Centuries before Hale wrote about an orbiting manned sphere, Nicolaus Copernicus, Johannes Kepler, Galileo Galilei, and other astronomers had helped put the solar system in order, with the Sun in the center and the various planets, spherical and of different sizes, orbiting eclliptically around it. Isaac Newton had established the basic principles of gravitation and mechanics governing reaction propulsion and spatial navigation.4 Thus it was possible for Hale and his fellow fictionists to think at least half seriously about, and to describe in fairly accurate detail, such adventures as orbiting Earth and its Moon and voyaging to Venus.
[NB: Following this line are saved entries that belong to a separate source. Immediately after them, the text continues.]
Lemma agrees_heard i e start : agrees i e -> agrees i (heard e start).
Proof. intros []. by constructor; destruct e. Qed.

Lemma agrees_state i e st : agrees i e -> agrees i (with_state e st).
Proof. intros []. by constructor; destruct e. Qed.

Lemma pend_waiting hp pend act c e : heap_inv hp (c :: pend) act -> events hp !! c = Some e ->
  state e = EV_NONE /\ 1 <= numParents e < max32.
Proof.
  intros I Hc. destruct (hi_count _ _ _ I c e Hc) as [H1 H2]. rewrite count_cons, decide_True in H1 by done.
  split; [|lia]. destruct (decide (state e = EV_NONE)) as [|Hne]; [done|].
  pose proof (hi_ready _ _ _ I c e Hc Hne). lia.
Qed.

Lemma inv_heard hp pend act act' c e e' start : heap_inv hp (c :: pend) act -> events hp !! c = Some e ->
  agrees c e' -> numParents e' = numParents e - 1 -> cycle e' = Z.max (cycle e) start ->
  0 <= start -> start + g_pre G c + slack <= g_hi G c ->
  state e' <> EV_DONE -> (state e' <> EV_NONE <-> numParents e = 1) -> (state e' = EV_QUEUED -> g_delay G c = false) ->
  act ⊆ act' -> (state e' <> EV_NONE -> state e' <> EV_QUEUED -> c ∈ act') ->
  heap_inv (hput hp c e') pend act'.
Proof.
  intros I Hc Ag' E2 E3 H0 Hst Hd Hlast Hq Hsub Hact.
  destruct (pend_waiting hp pend act c e I Hc) as [Hn Hp].
  assert (forall x, edges x (<[c := e']> (events hp)) = edges x (events hp)) as Hed.
  { intros x. pose proof (edges_insert x c e e' (events hp) Hc) as E. unfold out in E.
    rewrite Hn, !bool_decide_eq_false_2 in E by (done || congruence). lia. }
  constructor.
  - intros j ej Hj. apply lookup_put in Hj as [[-> ->]|[_ Hj]]; [done|by apply (hi_agree _ _ _ I)].
  - intros j ej Hj Hne x Hx. rewrite put_some by done. apply lookup_put in Hj as [[-> ->]|[_ Hj]].
    + eapply (hi_live _ _ _ I c e); [done|congruence|done].
    + by eapply (hi_live _ _ _ I).
  - intros x Hx. rewrite put_some by done. apply (hi_pend _ _ _ I). by right.
  - intros x ex Hx. cbn [events]. rewrite Hed. apply lookup_put in Hx as [[-> ->]|[Hne Hx]].
    + destruct (hi_count _ _ _ I c e Hc) as [H1 H2]. rewrite count_cons, decide_True in H1 by done. lia.
    + destruct (hi_count _ _ _ I x ex Hx) as [H1 H2]. rewrite count_cons, decide_False in H1 by congruence. lia.
  - intros j ej Hj Hne. apply lookup_put in Hj as [[-> ->]|[_ Hj]]; [|by apply (hi_ready _ _ _ I j)].
    rewrite E2. apply Hlast in Hne. lia.
  - intros j ej Hj Hw. apply lookup_put in Hj as [[-> ->]|[_ Hj]]; [|by apply (hi_wait _ _ _ I j)].
    rewrite E2. assert (numParents e <> 1) by (intros E; by apply Hlast in E). lia.
  - intros j ej Hj Hs. apply lookup_put in Hj as [[-> ->]|[_ Hj]]; [by apply Hq|by eapply (hi_delay _ _ _ I)].
  - intros j ej Hj H1 H2. apply lookup_put in Hj as [[-> ->]|[_ Hj]]; [by apply Hact|].
    apply Hsub. by eapply (hi_active _ _ _ I).
  - intros j ej Hj Hs. apply lookup_put in Hj as [[-> ->]|[_ Hj]]; [|by eapply (hi_cycle _ _ _ I)].
    rewrite E3. destruct (hi_cycle _ _ _ I c e Hc Hn). lia.
Qed.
Most flight enthusiasts in the nineteenth century, however, were absorbed with the problems of flight within the atmosphere, with conveyance from one place to another on Earth. This preoccupation with atmospheric transport, which would continue until the mid-twentieth century, in many ways retarded interest in rocketry and space travel. But the development and refinement of aeronautics in the twentieth century was both a product of and a stimulant to man’s determination to fly ever higher and faster, to travel as far from his Earth as he could. Atmospheric flight, in terms of both motivation and technology, was a necessary prelude to the exploration of near and outer space. In a sense, therefore, man's journey along the highway to space, leading to such astronautical achievements as Project Mercury, began in the dense forest of his atmosphere, with feats in aeronautics.
Conquest of the Air
Man first ventured aloft in balloons in the 1780s, and in the next century gliders also bore human passengers on the air. By 1900 a host of theoreticians and inventors in Europe and the United States were steadily expanding their knowledge and capability beyond the flying of balloons and gliders and into the complexities of machineborne flight. The essentials of the airplane—wings, rudders, engine, and propeller—already were well known, but what had not been done was to balance and steer a heavier-than-air flying machine.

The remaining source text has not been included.